The Bribery Commission alleged that the suspects, former Defence Secretary Gotabaya Rajapaksa, Nissanka Senadhipathi  and six others had committed the offence by permitting the Avant Garde Maritime Services to operate a floating AGMS to earn Rs. 11.4 billion incurring a financial loss to the State.

 
The six suspects are Sujatha Damayanthi, Palitha Piyasiri Fernando, Karunaratne Bandara Adhikarai, Somathilaka Dissanayake, Jayanath Sirikumara Colambage and Jayantha Perera.  


Subsequently, Colombo Chief Magistrate Lal Ranasinghe Bandara directed the prosecution to tender their counter objection on the matter within two weeks. The case was put off for May 29.   Earlier, raising an oral preliminary objection at the onset, Romesh de Silva PC moved that the prosecution had violated the law vested in the Bribery Act when bringing charges against the suspects.  
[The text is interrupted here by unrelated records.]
(** ** Callbacks registered for locations already in the query *)

Lemma on_key_entered_loop f (d : Dict.t LocationTracked) : forall pre w,
  bodies w f = Returns ->
  _locationsTracked w = (pre ++ d)%list ->
  NoDup (Dict.keys d) ->
  (forall k, In k (Dict.keys d) -> ~ In k (Dict.keys pre)) ->
  forEach (fun key =>
    locationDict <- gets (fun w => Dict.get key (_locationsTracked w)) ;;
    match locationDict with
    | Some locationDict =>
        when (isInQuery locationDict)
          (call f (CallKey f KeyEntered key (location locationDict)
                     (VNum (distanceFromCenter locationDict))
                     (document locationDict)))
    | None => ret tt
    end) (Dict.keys d) w =
  (Ok tt, set_calls (calls w ++ replayed_calls f d) w).
Proof.
  induction d as [|[k v] d IH]; intros pre w Hb Ht Hnd Hdis.
  - cbn. rewrite app_nil_r. destruct w; reflexivity.
  - cbn [Dict.keys map fst forEach].
    inversion Hnd as [|? ? Hnotin Hnd']; subst.
    assert (Hpre : ~ In k (Dict.keys pre)) by (apply Hdis; now left).
    unfold bind at 1. unfold bind at 1. unfold gets at 1. rewrite Ht.
    rewrite get_app_absent by exact Hpre.
    unfold Dict.get at 1. cbn [lookup]. rewrite String.eqb_refl.
    unfold replayed_calls. cbn [filter snd fst].
    assert (Hdis' : forall k', In k' (Dict.keys d) -> ~ In k' (Dict.keys (pre ++ [(k, v)])%list)).
    { intros k' Hk' Hin. unfold Dict.keys in Hin. rewrite map_app in Hin.
      apply in_app_or in Hin as [Hin|[<-|[]]].
      - apply (Hdis k'); [now right | exact Hin].
      - contradiction. }
    destruct (isInQuery v); cbn [when map].
    + unfold call, bind, modify, gets. cbn [bodies set_calls]. rewrite Hb. unfold ret.
      fold (Dict.keys d).
      rewrite (IH (pre ++ [(k, v)])%list); try assumption.
      * cbn [calls set_calls]. rewrite <- app_assoc. destruct w; reflexivity.
      * cbn. rewrite Ht, <- app_assoc. reflexivity.
    + unfold ret at 1. fold (Dict.keys d).
      rewrite (IH (pre ++ [(k, v)])%list); try assumption; try reflexivity.
      rewrite Ht, <- app_assoc. reflexivity.
Qed.

(** [on('key_entered', f)]: the callback is registered and called for the
    locations already in the query. *)
Lemma on_key_entered_eval f w :
  bodies w f = Returns ->
  nodupb (Dict.keys (_locationsTracked w)) = true ->
  on "key_entered" (VFun f) w =
  (Ok {| _cancelCallback := Some (RemoveCallback KeyEntered f) |},
   set_calls (calls w ++ replayed_calls f (_locationsTracked w))
     (set_callbacks
        (set_callbacks_for KeyEntered (key_entered (_callbacks w) ++ [f]) (_callbacks w)) w)).
Proof.
  intros Hb Hnd. unfold on. cbn [eventType_of_string String.eqb Ascii.eqb Bool.eqb].
  change (eventType_of_string "key_entered") with (Some KeyEntered). cbv beta iota.
  unfold bind at 1. unfold modify at 1. unfold bind at 1. unfold bind at 1.
  unfold gets at 1.
  set (w1 := set_callbacks _ w).
  change (_locationsTracked w1) with (_locationsTracked w).
  rewrite (on_key_entered_loop f (_locationsTracked w) [] w1 Hb eq_refl
             (nodupb_NoDup _ Hnd) (fun k _ H => H)).
  reflexivity.
Qed.

(** ** Listening for the ranges wanted *)










Lemma digits_no_colon s : forall acc n,
  Dict.digits acc s = Some n -> Forall (fun c => c <> ":"%char) (list_ascii_of_string s).
Proof.
  induction s as [|c s IH]; intros acc n H; cbn in *; constructor.
  - intros ->. cbn in H. discriminate.
  - destruct (Dict.digit c); [|discriminate]. eapply IH. exact H.
Qed.

Lemma array_index_digits k : Dict.array_index k <> None -> Dict.digits 0 k <> None.
Proof.
  destruct k as [|[[] [] [] [] [] [] [] []] [|c' k']]; cbv beta iota delta [Dict.array_index];
    try congruence; try (intros _; cbn; congruence);
    intros H E; rewrite E in H; congruence.
Qed.

(** A key of the form [start:end] is no array index. *)
Lemma stringToQuery_not_index s :
  is_ok (_stringToQuery s) = true -> Dict.array_index s = None.
Proof.
  intros H. destruct (Dict.array_index s) eqn:E; [|reflexivity]. exfalso.
  assert (Hd : Dict.digits 0 s <> None) by (apply array_index_digits; congruence).
  destruct (Dict.digits 0 s) as [n'|] eqn:Ed; [|congruence].
  apply digits_no_colon in Ed.
  unfold _stringToQuery, split in H. rewrite split_from_plain in H by exact Ed.
  discriminate.
Qed.








(** ** A query is built *)






Section Built.
Local Open Scope R_scope.


End Built.




Section Sweep.
Variable ToNumber : string -> option R.

Lemma delete_middle {V} k (v : V) pre post :
  NoDup (Dict.keys (pre ++ (k, v) :: post)%list) ->
  Dict.delete k (pre ++ (k, v) :: post)%list = (pre ++ post)%list.
Proof.
  intros Hnd. unfold Dict.keys in Hnd. rewrite map_app in Hnd. cbn [map fst] in Hnd.
  apply NoDup_remove_2 in Hnd.
  rewrite delete_app. unfold Dict.delete at 2. cbn [filter fst].
  rewrite String.eqb_refl. cbn [negb]. fold (Dict.delete k post).
  rewrite !delete_absent; [reflexivity | |];
    intros Hin; apply Hnd; apply in_or_app; [right | left]; exact Hin.
Qed.

Lemma NoDup_keys_remove {V} k (v : V) pre post :
  NoDup (Dict.keys (pre ++ (k, v) :: post)%list) -> NoDup (Dict.keys (pre ++ post)%list).
Proof.
  unfold Dict.keys. rewrite !map_app. cbn [map fst]. apply NoDup_remove_1.
Qed.

Lemma get_middle {V} k (v : V) pre post :
  NoDup (Dict.keys (pre ++ (k, v) :: post)%list) ->
  Dict.get k (pre ++ (k, v) :: post)%list = Some v.
Proof.
  intros Hnd. unfold Dict.keys in Hnd. rewrite map_app in Hnd. cbn [map fst] in Hnd.
  apply NoDup_remove_2 in Hnd.
  rewrite get_app_absent by (intros Hin; apply Hnd; apply in_or_app; now left).
  unfold Dict.get. cbn [lookup]. now rewrite String.eqb_refl.
Qed.

(** The second loop of the clean up when no key is both out of every
    range and in the query: the keys out of every range are deleted. *)
Lemma cleanUp_locations_to_end d : forall pre w,
  ranges_wf (_currentGeohashesQueried w) = true ->
  _locationsTracked w = (pre ++ d)%list ->
  NoDup (Dict.keys (pre ++ d)%list) ->
  (forall k e, In (k, e) d ->
     covered ToNumber (_currentGeohashesQueried w) (geohash e) = false ->
     isInQuery e = false) ->
  forEach (cleanUp_location ToNumber) (Dict.keys d) w =
  (Ok tt,
   set_locationsTracked
     (pre ++ filter (fun kv => covered ToNumber (_currentGeohashesQueried w) (geohash (snd kv)))
                    d)%list w).
Proof.
  induction d as [|[k e] d IH]; intros pre w Hwf Ht Hnd Hall.
  - cbn. rewrite <- Ht. now rewrite set_locationsTracked_same.
  - cbn [Dict.keys map fst forEach]. fold (Dict.keys d). unfold bind at 1.
    rewrite (cleanUp_location_cases ToNumber w k e Hwf)
      by (rewrite Ht; now apply get_middle).
    cbn [filter snd].
    destruct (covered ToNumber (_currentGeohashesQueried w) (geohash e)) eqn:Hcov.
    + rewrite (IH (pre ++ [(k, e)])%list w Hwf).
      * now rewrite <- app_assoc.
      * now rewrite <- app_assoc.
      * now rewrite <- app_assoc.
      * intros k' e' Hin'. apply (Hall k' e'). now right.
    + rewrite (Hall k e (or_introl eq_refl) Hcov).
      set (w1 := set_locationsTracked _ w).
      assert (Ht1 : _locationsTracked w1 = (pre ++ d)%list).
      { unfold w1. cbn. rewrite Ht. now apply delete_middle. }
      rewrite (IH pre w1 Hwf Ht1 (NoDup_keys_remove _ _ _ _ Hnd)
                 (fun k' e' Hin => Hall k' e' (or_intror Hin))).
      change (_currentGeohashesQueried w1) with (_currentGeohashesQueried w).
      unfold w1. destruct w; reflexivity.
Qed.

(** The second loop when the key [k] is the first that is out of every
    range and in the query: the loop stops there with the fatal error. *)
Lemma cleanUp_locations_fatal d1 : forall pre w k e d2,
  ranges_wf (_currentGeohashesQueried w) = true ->
  _locationsTracked w = (pre ++ d1 ++ (k, e) :: d2)%list ->
  NoDup (Dict.keys (pre ++ d1 ++ (k, e) :: d2)%list) ->
  (forall k0 e0, In (k0, e0) d1 ->
     covered ToNumber (_currentGeohashesQueried w) (geohash e0) = false ->
     isInQuery e0 = false) ->
  covered ToNumber (_currentGeohashesQueried w) (geohash e) = false ->
  isInQuery e = true ->
  forEach (cleanUp_location ToNumber) (Dict.keys (d1 ++ (k, e) :: d2)%list) w =
  (Throw internal_state_error,
   set_locationsTracked
     (pre ++ filter (fun kv => covered ToNumber (_currentGeohashesQueried w) (geohash (snd kv)))
                    d1 ++ (k, e) :: d2)%list w).
Proof.
  induction d1 as [|[k1 e1] d1 IH]; intros pre w k e d2 Hwf Ht Hnd Hall Hcov Hin.
  - cbn [app Dict.keys map fst forEach filter]. unfold bind at 1.
    rewrite (cleanUp_location_cases ToNumber w k e Hwf)
      by (rewrite Ht; now apply get_middle).
    rewrite Hcov, Hin. cbn [app] in Ht. rewrite <- Ht.
    now rewrite set_locationsTracked_same.
  - cbn [app Dict.keys map fst forEach]. fold (Dict.keys (d1 ++ (k, e) :: d2)%list).
    unfold bind at 1. cbn [app] in Ht, Hnd.
    rewrite (cleanUp_location_cases ToNumber w k1 e1 Hwf)
      by (rewrite Ht; now apply get_middle).
    cbn [filter snd].
    destruct (covered ToNumber (_currentGeohashesQueried w) (geohash e1)) eqn:Hcov1.
    + rewrite (IH (pre ++ [(k1, e1)])%list w k e d2 Hwf); try assumption.
      * now rewrite <- !app_assoc.
      * now rewrite <- app_assoc.
      * now rewrite <- app_assoc.
      * intros k' e' Hin'. apply (Hall k' e'). now right.
    + rewrite (Hall k1 e1 (or_introl eq_refl) Hcov1).
      set (w1 := set_locationsTracked _ w).
      assert (Ht1 : _locationsTracked w1 = (pre ++ d1 ++ (k, e) :: d2)%list).
      { unfold w1. cbn. rewrite Ht. now apply delete_middle. }
      rewrite (IH pre w1 k e d2 Hwf Ht1 (NoDup_keys_remove _ _ _ _ Hnd)
                 (fun k' e' Hin' => Hall k' e' (or_intror Hin')) Hcov Hin).
      change (_currentGeohashesQueried w1) with (_currentGeohashesQueried w).
      unfold w1. destruct w; reflexivity.
Qed.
He said when purported charges were brought in before court under Section 70 (Corruption), the prosecution should obtain a mandatory sanction, a written consent, from the Bribery Commission according to the section 78 (1) of the Bribery Act. However, in this case there was no such sanction visible in court, therefore, the proceedings of the case should not be continued, and straight away be discharged the suspects from the inquiry.  


According to the Senior State Counsel Janaka Bandara who argued against saying that under Section 11 of the No. 19, 1994 Bribery Act, the Director General of the Bribery Commission is permitted to file charges in court with the direction of the Commission, and no certification of the commission is required in court because the direction is sufficient compliance.  


However, Mr. de Silva contended that the section 78(1), which requires a sanction from the Commission, was brought in under the No. 20, 1994 Bribery Act, which passed after the No. 19 Act, thereby, the Mandatory sanction requirement is in force after the new inclusion.  


But the State Counsel further elaborated and argued that there was a Supreme Court decision pertaining to a similar dispute which held that the Bribery Director is allowed to file charges with sufficient compliance of the authority of the Commission under section 11 of No.19, 1994 Bribery Act.